Sucedió en Ciudad Juárez. Durante la revolución, las huestes villistas habían capturado a un mayor de las fuerzas leales a Porfirio Díaz; enseguida se lo llevaron a presentar en calidad de prisionero al general en jefe de las tropas insurrectas, acantonadas en esa plaza militar.
---Mi general, aquí le traemos este pelón, nos lo encontramos desbalagao allá por el rumbo de San Lorenzo; pa' lo que usted sirva mandar.
El general lo miró detenidamente de arriba a abajo por unos instantes, luego, sin más consideración para el prisionero ordenó:
---Afusilenlo al alba.
Corrían los primeros días del mes de enero, la madrugada blanca cubierta de escarcha y el frío pertinaz hacían temblar al pelotón de fusilamiento. La tropa revolucionaria, aunque abrigada, se frotaba las manos ateridas de frío, pero el prisionero en capilla no temblaba; ni la fría mañana, ni la fría muerte que ya lo rondaba le provocaban el más mínimo temblor. De una de las bolsas del uniforme sacó un liacho de tabaco y unas hojas de mazorca de maíz y se dispuso a forjar un cigarro, luego lo prendió y empezó a fumárselo a grandes bocanadas, con calma y paciencia infinitas. El pulso del prisionero seguía siendo firme.
El general en jefe, por casualidad, se encontraba cerca de la escena, calentándose en una de las muchas hogueras del campamento. Observaba con curiosidad al sentenciado, mientras ingería a pequeños sorbos una taza de café caliente.
El pelotón de fusilamiento era comandado por un cabo segundo.

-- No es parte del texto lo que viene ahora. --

Lemma leaving_releases_the_process_witness :
  byte_there attached_live = Some kInt3 /\ traced_there attached_live 100 /\
  (exists s', finally (attached_loop ["detach"]) attached_leave attached_live = (Ok tt, s') /\
     byte_there s' = Some (byte_of_Z 0x48) /\ ~ traced_there s' 100) /\
  (exists s', finally (attached_loop []) attached_leave attached_live = (Ok tt, s') /\
     byte_there s' = Some (byte_of_Z 0x48) /\ ~ traced_there s' 100).
Proof.
  assert (H100 : is_Some (task_states_ (process_ (st_debugger attached_dst)) !! 100)) by (eexists; vm_compute; reflexivity).
  split; [vm_compute; reflexivity|]. split; [apply (da_held _ _ attached_detachable), H100|]. split.
  - destruct (leaving_releases_the_process (FA := CoreCliProofs.NoFiles) (H := SessionHost) (FI := DemoIdentity)
      (PM := DemoMaps) (T := NoText) (D := SimDetach) 10 attached_live 100 attached_detachable) as [Hquit _].
    destruct (Hquit "detach" "detach" "" []) as (s' & E & Hf & Hm & _); [reflexivity|by repeat constructor|].
    exists s'. split; [exact E|]. split; [exact (Hm 0x1001)|exact (Hf 100 H100)].
  - destruct (leaving_releases_the_process (FA := CoreCliProofs.NoFiles) (H := SessionHost) (FI := DemoIdentity)
      (PM := DemoMaps) (T := NoText) (D := SimDetach) 10 (snd (attached_loop [] attached_live)) 100 attached_detachable) as [_ Hend].
    destruct (Hend [] attached_live (Ok tt)) as (s' & E & Hf & Hm & _); [reflexivity|by left|].
    exists s'. split; [exact E|]. split; [exact (Hm 0x1001)|exact (Hf 100 H100)].
Defined.
(** * wavemeter_readout: the acquisition loop, the display window and the
      process life cycle of [wavemeter_readout.py], embedded in Rocq.

    Python floats are IEEE-754 binary64 numbers: they are modelled by Rocq's
    primitive floats, whose operations are specified by [SpecFloat].  Dicts
    and the file system are finite maps and sets.  The acquisition loop is a
    small-step machine whose program points are the source lines of
    [measurement_loop]; what the loop reads from outside (the clock, the
    random generator, the instrument, the builtin [float]) is an oracle. *)

From Stdlib Require Import ZArith Lia Bool Ascii String Floats.
From stdpp Require Import base gmap sets list strings sorting.

(** ** Binary64 rounding, as [SpecFloat] computes it *)

Local Open Scope Z_scope.

(** The record [SpecFloat.shr] holds after [k] one-bit right shifts of [m]:
    quotient, round bit and sticky bit. *)
Definition shr_state (m : Z) (k : nat) : shr_record :=
  match k with
  | O => Build_shr_record m false false
  | S j => Build_shr_record (m / 2 ^ Z.of_nat k) (Z.testbit m (Z.of_nat j))
                           (negb (m mod 2 ^ Z.of_nat j =? 0))
  end.
(** * clipster-worker: the capture session of [src/index.ts]

    A shallow embedding of the Cloudflare worker of this repository: the
    request router (the default export), the [Browser] durable object with
    its two handlers [fetch] and [alarm], and [generateId] of
    [src/utils.ts].

    The handlers are asynchronous JavaScript methods that mutate the fields
    of the durable object and call into the platform (puppeteer, the R2
    bucket, the alarm storage).  They are embedded in a small monad that
    threads the object's state, may raise, and records every platform call
    as an event.  What the platform answers to a call is not decided by the
    program: it is read from an environment record, so every theorem that
    quantifies over environments covers every behaviour of the platform.

    In line with the single-actor discipline of durable objects, one
    handler invocation is one atomic step of the session. *)

From Stdlib Require Import ZArith Lia List String Ascii.
From stdpp Require Import base option list gmap strings pretty.
Import ListNotations.

Local Open Scope Z_scope.
Local Open Scope string_scope.

(** ** JavaScript values used by the handlers *)

(** [Boolean(v)], equivalently [!!v], for a value of type [string | null]:
    only [null] and the empty string are falsy. *)
Definition Boolean (v : option string) : bool :=
  match v with
  | None => false
  | Some EmptyString => false
  | Some (String _ _) => true
  end.

Definition is_some {A} (o : option A) : bool :=
  match o with
  | Some _ => true
  | None => false
  end.

(** [!v] *)
Definition falsy (v : option string) : bool := negb (Boolean v).
(** [ok_inv H] splits [H : m1 ≫= ... guard ... = Ok x] into its successful
    steps. *)
Ltac ok_inv :=
  repeat match goal with
  | H : guard_err _ _ _ = Ok _ |- _ => apply guard_Ok in H as [? H]
  | H : _ ≫= _ = Ok _ |- _ => apply bind_Ok in H as (? & ? & H)
  | H : Ok _ = Ok _ |- _ => injection H as H; try subst
  | H : Err _ = Ok _ |- _ => discriminate H
  | H : mret _ = Ok _ |- _ => injection H as H; try subst
  end.

(** ** Lists *)

Lemma existsb_eq_elem {A} `{EqDecision A} (x : A) (l : list A) :
  existsb (fun y => bool_decide (y = x)) l = true ↔ x ∈ l.
Proof.
  rewrite existsb_exists. setoid_rewrite bool_decide_eq_true.
  rewrite list_elem_of_In. naive_solver.
Qed.

Lemma existsb_elem_of {A} (p : A → bool) (l : list A) :
  existsb p l = true ↔ ∃ x, x ∈ l ∧ p x = true.
Proof. rewrite existsb_exists. by setoid_rewrite list_elem_of_In. Qed.

Lemma forallb_elem_of {A} (p : A → bool) (l : list A) :
  forallb p l = true ↔ ∀ x, x ∈ l → p x = true.
Proof. rewrite forallb_forall. by setoid_rewrite list_elem_of_In. Qed.

Lemma existsb_ext_elem {A} (p q : A → bool) (l : list A) :
  (∀ x, x ∈ l → p x = q x) → existsb p l = existsb q l.
Proof.
  induction l as [|a l IH]; intros H; [done|]. simpl.
  rewrite (H a) by left. f_equal. apply IH. intros x Hx. apply H. by right.
Qed.

(** [mem x l] is Go's [slices.Contains] and the loops that spell it out. *)
Definition mem {A} `{EqDecision A} (x : A) (l : list A) : bool :=
  existsb (fun y => bool_decide (y = x)) l.

Lemma mem_spec {A} `{EqDecision A} (x : A) (l : list A) :
  mem x l = true ↔ x ∈ l.
Proof. apply existsb_eq_elem. Qed.

Lemma mem_false {A} `{EqDecision A} (x : A) (l : list A) :
  mem x l = false ↔ x ∉ l.
Proof. rewrite <- not_true_iff_false, mem_spec. done. Qed.

(** The "seen set" loop: keep the first occurrence of every element, in
    order. *)
Fixpoint dedup_go {A} `{EqDecision A} (seen l : list A) : list A :=
  match l with
  | [] => []
  | x :: l => if mem x seen then dedup_go seen l else x :: dedup_go (x :: seen) l
  end.
Definition dedup {A} `{EqDecision A} (l : list A) : list A := dedup_go [] l.

Lemma elem_of_dedup_go {A} `{EqDecision A} (x : A) (seen l : list A) :
  x ∈ dedup_go seen l ↔ x ∈ l ∧ x ∉ seen.
Proof.
  revert seen. induction l as [|a l IH]; intros seen; simpl; [set_solver|].
  destruct (mem a seen) eqn:E.
  - apply mem_spec in E. rewrite IH. set_solver.
  - apply mem_false in E. rewrite elem_of_cons, IH.
    destruct (decide (x = a)) as [->|]; set_solver.
Qed.

Lemma NoDup_dedup_go {A} `{EqDecision A} (seen l : list A) : NoDup (dedup_go seen l).
Proof.
  revert seen. induction l as [|a l IH]; intros seen; simpl; [constructor|].
  destruct (mem a seen); [done|]. constructor; [|done].
  rewrite elem_of_dedup_go. set_solver.
Qed.

Lemma elem_of_dedup {A} `{EqDecision A} (x : A) (l : list A) : x ∈ dedup l ↔ x ∈ l.
Proof. unfold dedup. rewrite elem_of_dedup_go. set_solver. Qed.

Lemma NoDup_dedup {A} `{EqDecision A} (l : list A) : NoDup (dedup l).
Proof. apply NoDup_dedup_go. Qed.

Lemma dedup_go_id {A} `{EqDecision A} (seen l : list A) :
  NoDup l → (∀ x, x ∈ l → x ∉ seen) → dedup_go seen l = l.
Proof.
  revert seen. induction l as [|a l IH]; intros seen Hnd Hs; simpl; [done|].
  apply NoDup_cons in Hnd as [Ha Hnd].
  assert (mem a seen = false) as -> by (apply mem_false, Hs; left).
  f_equal. apply IH; set_solver.
Qed.

Lemma dedup_id {A} `{EqDecision A} (l : list A) : NoDup l → dedup l = l.
Proof. intros. apply dedup_go_id; set_solver. Qed.

(** ** Sorting

    [sort.Strings] and [sort.Ints] order a slice by a total order, so the
    result depends only on the multiset of elements. *)

Definition sort_strings : list string → list string := merge_sort String.le.
Definition sort_ints : list Z → list Z := merge_sort Z.le.

Lemma sort_strings_perm l : sort_strings l ≡ₚ l.
Proof. apply merge_sort_Permutation. Qed.
Lemma sort_strings_sorted l : StronglySorted String.le (sort_strings l).
Proof. apply (StronglySorted_merge_sort String.le). Qed.
Lemma sort_ints_perm l : sort_ints l ≡ₚ l.
Proof. apply merge_sort_Permutation. Qed.
Lemma sort_ints_sorted l : StronglySorted Z.le (sort_ints l).
Proof. apply (StronglySorted_merge_sort Z.le). Qed.

Lemma elem_of_sort_strings x l : x ∈ sort_strings l ↔ x ∈ l.
Proof. by rewrite sort_strings_perm. Qed.
Lemma elem_of_sort_ints x l : x ∈ sort_ints l ↔ x ∈ l.
Proof. by rewrite sort_ints_perm. Qed.
Lemma NoDup_sort_strings l : NoDup (sort_strings l) ↔ NoDup l.
Proof. by rewrite sort_strings_perm. Qed.
Lemma NoDup_sort_ints l : NoDup (sort_ints l) ↔ NoDup l.
Proof. by rewrite sort_ints_perm. Qed.

Lemma sort_strings_id l : StronglySorted String.le l → sort_strings l = l.
Proof.
  intros H. apply (StronglySorted_unique String.le);
    [apply sort_strings_sorted|done|apply sort_strings_perm].
Qed.
Lemma sort_ints_id l : StronglySorted Z.le l → sort_ints l = l.
Proof.
  intros H. apply (StronglySorted_unique Z.le);
    [apply sort_ints_sorted|done|apply sort_ints_perm].
Qed.
Lemma sort_strings_ext l k : l ≡ₚ k → sort_strings l = sort_strings k.
Proof.
  intros H. apply (StronglySorted_unique String.le); [apply sort_strings_sorted..|].
  by rewrite !sort_strings_perm.
Qed.
Lemma sort_ints_ext l k : l ≡ₚ k → sort_ints l = sort_ints k.
Proof.
  intros H. apply (StronglySorted_unique Z.le); [apply sort_ints_sorted..|].
  by rewrite !sort_ints_perm.
Qed.

(** A Go [map[string]struct{}] drained into a slice and sorted. *)
Definition sorted_set (s : gset string) : list string := sort_strings (elements s).

Lemma elem_of_sorted_set x s : x ∈ sorted_set s ↔ x ∈ s.
Proof. unfold sorted_set. by rewrite elem_of_sort_strings, elem_of_elements. Qed.
Lemma sorted_set_NoDup s : NoDup (sorted_set s).
Proof. apply NoDup_sort_strings, NoDup_elements. Qed.
Lemma sorted_set_sorted s : StronglySorted String.le (sorted_set s).
Proof. apply sort_strings_sorted. Qed.
Lemma sorted_set_unique (s : gset string) l :
  NoDup l → StronglySorted String.le l → (∀ x, x ∈ l ↔ x ∈ s) → sorted_set s = l.
Proof.
  intros Hnd Hs Hx. apply (StronglySorted_unique String.le);
    [apply sorted_set_sorted|done|].
  apply NoDup_Permutation; [apply sorted_set_NoDup|done|].
  intros x. by rewrite elem_of_sorted_set, Hx.
Qed.

#[export] Hint Resolve sort_strings_sorted sort_ints_sorted sorted_set_sorted
  sorted_set_NoDup NoDup_dedup : lattice.
#[export] Hint Rewrite @elem_of_sort_strings @elem_of_sort_ints @elem_of_sorted_set
  @NoDup_sort_strings @NoDup_sort_ints : lattice_rw.
#[export] Hint Rewrite @elem_of_dedup using (typeclasses eauto) : lattice_rw.

(** ** Machine integers and time

    [int] is 64 bits wide. An instant is counted in nanoseconds from
    January 1 of year 1, 00:00:00 UTC, so that Go's zero [time.Time] is [0];
    a [time.Duration] is a 64-bit count of nanoseconds. *)

Definition int64_min : Z := (- 2 ^ 63)%Z.
Definition int64_max : Z := (2 ^ 63 - 1)%Z.
Definition uint64_max : Z := (2 ^ 64 - 1)%Z.

(** Two's complement wrap-around of a 64-bit signed result. *)
Definition wrap64 (z : Z) : Z := ((z + 2 ^ 63) mod 2 ^ 64 - 2 ^ 63)%Z.
(** Wrap-around of unsigned results. *)
Definition wrapu64 (z : Z) : Z := (z mod 2 ^ 64)%Z.
Definition wrapu32 (z : Z) : Z := (z mod 2 ^ 32)%Z.

Lemma wrap64_id z : (int64_min ≤ z ≤ int64_max)%Z → wrap64 z = z.
Proof. unfold wrap64, int64_min, int64_max. intros. rewrite Z.mod_small; lia. Qed.

Definition time : Type := Z.
Definition zero_time : time := 0%Z.
Definition is_zero (t : time) : bool := (t =? 0)%Z.
Definition duration : Type := Z.
Definition second : duration := 1000000000%Z.
Definition minute : duration := (60 * second)%Z.

(** [t.Sub(u)] saturates at the extreme durations. *)
Definition time_sub (t u : time) : duration :=
  Z.max int64_min (Z.min int64_max (t - u)).
Definition before (t u : time) : bool := (t <? u)%Z.
Definition after (t u : time) : bool := (u <? t)%Z.
Definition time_add (t : time) (d : duration) : time := (t + d)%Z.

Lemma time_sub_exact t u :
  (int64_min ≤ t - u ≤ int64_max)%Z → time_sub t u = (t - u)%Z.
Proof. unfold time_sub. lia. Qed.

Lemma time_sub_mono t t' u : (t ≤ t')%Z → (time_sub t u ≤ time_sub t' u)%Z.
Proof. unfold time_sub. lia. Qed.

---Mayor ¿cuál es su última voluntad? ---pregunto el cabo al prisionero, él sólo se limito a sonreír y encogerse de hombros.
---Atención, pelotón: preparen, apunten... ---grito el cabo.
El general desde su lugar junto a la hoguera intervino:
---¡Alto a la ejecución, firmes!
Lentamente se acercó, el condenado seguía impávido fumando su cigarro de hoja con las espaldas pegadas a una pared de adobe. Lo volvió a mirar de arriba abajo y sin más, le dijo:
---Mi mayor, es usted muy hombrecito, es usted de esos que no le tienen miedo a la muerte y esos, créamelo mi mayor, andan muy escasos.
El mayor se quitó el cigarro de los labios y una gran bocanada de humo revuelta con vapor de agua salió de su boca, enseguida el mayor respondió:
---Usted no sabe cuanto miedo le tengo a morir mi general, pero usted ayer ordenó mi fusilamiento y yo me dije muerto estoy, no tiene caso perder la calma, si de todos modos me van a entrar las balas. Si usted hubiera dicho, a lo mejor lo afusilo, entonces ahorita la cosa fuera muy diferente.
El general meditó unos instantes, se rascó la cabeza, metió una mano al bolsillo, sacó una moneda de oro de las de a dos pesos, la tendió al prisionero y le dijo:
---Ah que mi mayor, si será usted chistosito. Pero ándele, lance la moneda, si cae águila usted se salva, pero si cae sello, pues entonces lo afusilo, eso no tiene vuelta de hoja.
El general alcanzó a ver un ligero temblor en la mano derecha del mayor, justo cuando aprisionaba la moneda con la uña del dedo gordo y el índice:
---Era la fría incertidumbre de la muerte, que poco a poco se iba apoderando de la voluntad del mayor ---pensó el general.